**Assignment:** The job is to output each record again, character for character.

Stored data
(** * Typing game: the session core and the error classifier

    A shallow embedding of
      - [src/app/services/game.ts]            (class [GameService]),
      - the word service it imports from [./word] (class [WordService]),
      - [src/app/services/error-feedback.ts]  (class [ErrorFeedbackService]:
        its keyboard table, [classifyError], the log of errors and its
        analysis; class [HeatMapService]: [recordKeystroke]),
      - [src/app/services/custom-text.ts]     (class [CustomTextService]:
        [cleanText] and [extractWords], and of [recordUsage] the reading
        of the clock),
    followed by the properties of the session state machine, of its two
    timers and of the classifier, and then by those of the word lists, of
    the error log, of the custom texts and of the heat map.

    Conventions of the embedding.
      - A JavaScript number that only ever holds an integer (score, counters,
        streak, seconds remaining, millisecond timestamps) is a [Z]; a double
        holds such a value exactly below 2^53.
      - The multiplier only takes the values 1, 1.5, ..., 5, which a double
        holds exactly; it is a [Q], and so is its product with an integer.
      - A duration in seconds ([timeTaken], [elapsed], [timePerWord]) is the
        quotient of a millisecond count by 1000 and is rounded by the
        division; it is a binary64 [float], computed with the kernel's
        IEEE 754 operations, as is the product [(3 - timeTaken) * 5].
      - A string is the sequence of its code units, for code units below 256.
      - The class is a state record; a method is a function in a state and
        exception monad. [Date.now()] and [Math.random()] read an oracle,
        and so does the question whether the custom text service holds a
        text.
      - An rxjs subscription of [interval(..)] is an entry of a table of live
        subscriptions; one emission of the interval is one call of [fire]. *)

From Stdlib Require Import ZArith QArith Qminmax Qround String Ascii List Bool Lia.
From Stdlib Require Import Lqa.
From Stdlib Require Import Floats.
From stdpp Require Import base option gmap.
Import ListNotations.

Local Open Scope string_scope.
Local Open Scope Z_scope.

(* 0.1 has no exact binary64 value: the literal denotes the nearest double,
   as it does in the source. *)
Set Warnings "-inexact-float".

(* ===================================================================== *)
(** ** JavaScript numbers *)
(* ===================================================================== *)

Module JS.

**Exercise answer:**
(** * Typing game: the session core and the error classifier

    A shallow embedding of
      - [src/app/services/game.ts]            (class [GameService]),
      - the word service it imports from [./word] (class [WordService]),
      - [src/app/services/error-feedback.ts]  (class [ErrorFeedbackService]:
        its keyboard table, [classifyError], the log of errors and its
        analysis; class [HeatMapService]: [recordKeystroke]),
      - [src/app/services/custom-text.ts]     (class [CustomTextService]:
        [cleanText] and [extractWords], and of [recordUsage] the reading
        of the clock),
    followed by the properties of the session state machine, of its two
    timers and of the classifier, and then by those of the word lists, of
    the error log, of the custom texts and of the heat map.

    Conventions of the embedding.
      - A JavaScript number that only ever holds an integer (score, counters,
        streak, seconds remaining, millisecond timestamps) is a [Z]; a double
        holds such a value exactly below 2^53.
      - The multiplier only takes the values 1, 1.5, ..., 5, which a double
        holds exactly; it is a [Q], and so is its product with an integer.
      - A duration in seconds ([timeTaken], [elapsed], [timePerWord]) is the
        quotient of a millisecond count by 1000 and is rounded by the
        division; it is a binary64 [float], computed with the kernel's
        IEEE 754 operations, as is the product [(3 - timeTaken) * 5].
      - A string is the sequence of its code units, for code units below 256.
      - The class is a state record; a method is a function in a state and
        exception monad. [Date.now()] and [Math.random()] read an oracle,
        and so does the question whether the custom text service holds a
        text.
      - An rxjs subscription of [interval(..)] is an entry of a table of live
        subscriptions; one emission of the interval is one call of [fire]. *)

From Stdlib Require Import ZArith QArith Qminmax Qround String Ascii List Bool Lia.
From Stdlib Require Import Lqa.
From Stdlib Require Import Floats.
From stdpp Require Import base option gmap.
Import ListNotations.

Local Open Scope string_scope.
Local Open Scope Z_scope.

(* 0.1 has no exact binary64 value: the literal denotes the nearest double,
   as it does in the source. *)
Set Warnings "-inexact-float".

(* ===================================================================== *)
(** ** JavaScript numbers *)
(* ===================================================================== *)

Module JS.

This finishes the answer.